What you are asked to do
In the entries below, find the line with "(expects pc = true" and the line with "match ev with VTrace". Reproduce those two lines and every line between them exactly, and nothing more.

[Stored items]
_ _ _ _ _

(** ** Runs *)

Record reading_safe (v : reading H S) : Prop := {
  rs_trace : trace_safe Named (tr v);
  rs_readers (i : nat) (pc : reader_pc) :
    readers v !! i = Some (Some pc) → reader_safe (db (sys (tr v))) pc
}.

(** One reader at most is inside [tryRead], and what it expects holds. *)
Definition undisturbed (v : reading H S) : Prop :=
  ∀ (i : nat) (pc : reader_pc), readers v !! i = Some (Some pc) →
    (expects pc = true → currentBuffer (db (sys (tr v))) ≠ None) ∧
    ∀ (j : nat) (pc' : reader_pc), readers v !! j = Some (Some pc') → j = i.

(** What is asked of the users, as in [DoubleBufferMemory]. *)
Definition vharmless (ev : reading_event) (v : reading H S) : Prop :=
  match ev with VTrace ev => harmless ev (tr v) | _ => True end.

(** No call of [tryRead] begins during another. *)
Definition apart (ev : reading_event) (v : reading H S) : Prop :=
  match ev with
  | VCall _ => Forall (λ r, r = None) (readers v)
  | VTrace ev => reads_now ev = true → Forall (λ r, r = None) (readers v)
  | VRead _ _ => True
  end.

Fixpoint during (P : reading_event → reading H S → Prop) (evs : list reading_event)
    (v : reading H S) : Prop :=
  match evs with
  | [] => True
  | ev :: evs =>
      P ev v ∧
      match reading_step range ev v with
      | Ok v => during P evs v
      | _ => True
      end
  end.

Lemma idle_readers (i : nat) (pc : reader_pc) (rs : list (option reader_pc)) :
  Forall (λ r, r = None) rs → rs !! i = Some (Some pc) → False.
Proof. intros Hall Hi. by pose proof (Forall_lookup_1 _ _ _ _ Hall Hi). Qed.

Lemma all_idle (rs : list (option reader_pc)) :
  (∀ (j : nat) (pc : reader_pc), rs !! j = Some (Some pc) → False) → Forall (λ r, r = None) rs.
Proof. intros Hn. apply Forall_lookup_2. intros j [pc|] Hj; [by destruct (Hn j pc)|done]. Qed.

(** The only reader inside goes on, or returns. *)
Lemma only_reader (i : nat) (r : option reader_pc) (rs : list (option reader_pc)) :
  (∀ (j : nat) (pc : reader_pc), rs !! j = Some (Some pc) → j = i) →
  ∀ (j : nat) (pc : reader_pc), <[i := r]> rs !! j = Some (Some pc) → j = i ∧ r = Some pc.
Proof.
  intros Hone j pc [(<- & -> & _)|[Hne Hj]]%list_lookup_insert_Some; [done|].
  by apply Hone in Hj.
Qed.

(** One reader at most is inside, and [I] holds of where it is. *)
Definition in_turn (I : option reader_pc → trace H S → Prop) (v : reading H S) : Prop :=
  (Forall (λ r, r = None) (readers v) ∧ I None (tr v)) ∨
  ∃ (i : nat) (pc : reader_pc), readers v !! i = Some (Some pc) ∧
    (∀ (j : nat) (pc' : reader_pc), readers v !! j = Some (Some pc') → j = i) ∧ I (Some pc) (tr v).

Lemma in_turn_other (I I' : option reader_pc → trace H S → Prop) (ev : trace_event) (v v' : reading H S) :
  in_turn I v → apart (VTrace ev) v →
  (∀ (o : option reader_pc) (t : trace H S), (reads_now ev = true → o = None) →
    (∀ pc : reader_pc, o = Some pc → Some pc ∈ readers v) → I o (tr v) →
    trace_step range ev (tr v) = Ok t → I' o t) →
  reading_step range (VTrace ev) v = Ok v' → in_turn I' v'.
Proof.
  cbn [reading_step apart]. intros Hv Ha HI (t & E & [= <-])%rbind_ok.
  destruct Hv as [[Hall Hv]|(i & pc & Hi & Hone & Hv)]; [left|right; exists i, pc]; cbn [readers tr].
  - split; [done|]. by eapply HI.
  - split; [done|]. split; [done|]. eapply HI; [|intros ? [= <-]; by eapply list_elem_of_lookup_2|done|done].
    intros Hr. destruct (idle_readers _ _ _ (Ha Hr) Hi).
Qed.

Lemma in_turn_call (I : option reader_pc → trace H S → Prop) (i : nat) (v v' : reading H S) :
  in_turn I v → apart (VCall i) v → (I None (tr v) → I (Some RdNil) (tr v)) →
  reading_step range (VCall i) v = Ok v' → in_turn I v'.
Proof.
  cbn [reading_step apart]. intros Hv Ha HI E.
  destruct (readers v !! i) as [[pc|]|] eqn:Hi; injection E as <-; [done| |done].
  destruct Hv as [[_ Hv]|(j & pc & Hj & _)]; [|destruct (idle_readers _ _ _ Ha Hj)].
  right. exists i, RdNil. cbn [readers tr]. split; [by eapply list_lookup_insert_eq, lookup_lt_Some|].
  split; [|by apply HI]. intros j pc Hj. eapply only_reader; [|exact Hj].
  intros j' pc' Hj'. destruct (idle_readers _ _ _ Ha Hj').
Qed.

Lemma in_turn_access (I : option reader_pc → trace H S → Prop) (o : oracle) (i : nat) (v v' : reading H S) :
  in_turn I v →
  (∀ (pc : reader_pc) (d : DoubleBuffer H S) (next : reader_pc + (DataChunk free_action + error)),
    I (Some pc) (tr v) → reader_step o pc (db (sys (tr v))) = Ok (d, next) →
    match next with
    | inl pc' => I (Some pc') (with_db d (tr v))
    | inr r => I None (read_returns d r (tr v))
    end) →
  reading_step range (VRead o i) v = Ok v' → in_turn I v'.
Proof.
  cbn [reading_step]. intros Hv HI. destruct (readers v !! i) as [[pc|]|] eqn:Hi; [|by intros [= <-]..].
  destruct Hv as [[Hall _]|(i' & pc' & Hi' & Hone & Hv)]; [destruct (idle_readers _ _ _ Hall Hi)|].
  pose proof (Hone i pc Hi) as <-. rewrite Hi in Hi'. injection Hi' as <-.
  intros ([d next] & E & E2)%rbind_ok. apply (HI _ _ _ Hv) in E.
  pose proof (lookup_lt_Some _ _ _ Hi) as Hlt. destruct next as [pc'|r]; injection E2 as <-.
  - right. exists i, pc'. cbn [readers tr]. split; [by apply list_lookup_insert_eq|].
    split; [|exact E]. intros j pc2 Hj. by eapply only_reader.
  - left. cbn [readers tr]. split; [|exact E].
    apply all_idle. intros j pc2 Hj. by apply (only_reader i None _ Hone) in Hj as [_ ?].
Qed.

Definition step_fine (ev : reading_event) (v : reading H S) : Prop :=
  (reading_step range ev v = Panics NilDereference ∧ (undisturbed v → apart ev v → False)) ∨
  ∃ v' : reading H S, reading_step range ev v = Ok v' ∧ reading_safe v' ∧
    (undisturbed v → apart ev v → undisturbed v').

Lemma trace_event_fine (ev : trace_event) (v : reading H S) :
  reading_safe v → harmless ev (tr v) → (∀ i p, ev = TRun (EvCall i p) → Named (sptr p) (slen p)) →
  step_fine (VTrace ev) v.
Proof.
  intros [Ht Hr] Hh Hn. right. cbn [reading_step].
  destruct (trace_step_safe range Named ev (tr v) Ht Hh Hn) as (t & E & Ht' & Hg). rewrite E. cbn [rbind].
  eexists. split; [done|]. split.
  - constructor; [exact Ht'|]. intros i pc Hi. by eapply reader_safe_grows, Hr.
  - intros Hu Ha i pc Hi. cbn [readers tr] in *. destruct (reads_now ev) eqn:Ev.
    + destruct (idle_readers _ _ _ (Ha Ev) Hi).
    + rewrite (trace_step_current _ _ _ Ev E). by apply Hu.
Qed.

_ _ _ _ _

Response to this exercise
    (expects pc = true → currentBuffer (db (sys (tr v))) ≠ None) ∧
    ∀ (j : nat) (pc' : reader_pc), readers v !! j = Some (Some pc') → j = i.

(** What is asked of the users, as in [DoubleBufferMemory]. *)
Definition vharmless (ev : reading_event) (v : reading H S) : Prop :=
  match ev with VTrace ev => harmless ev (tr v) | _ => True end.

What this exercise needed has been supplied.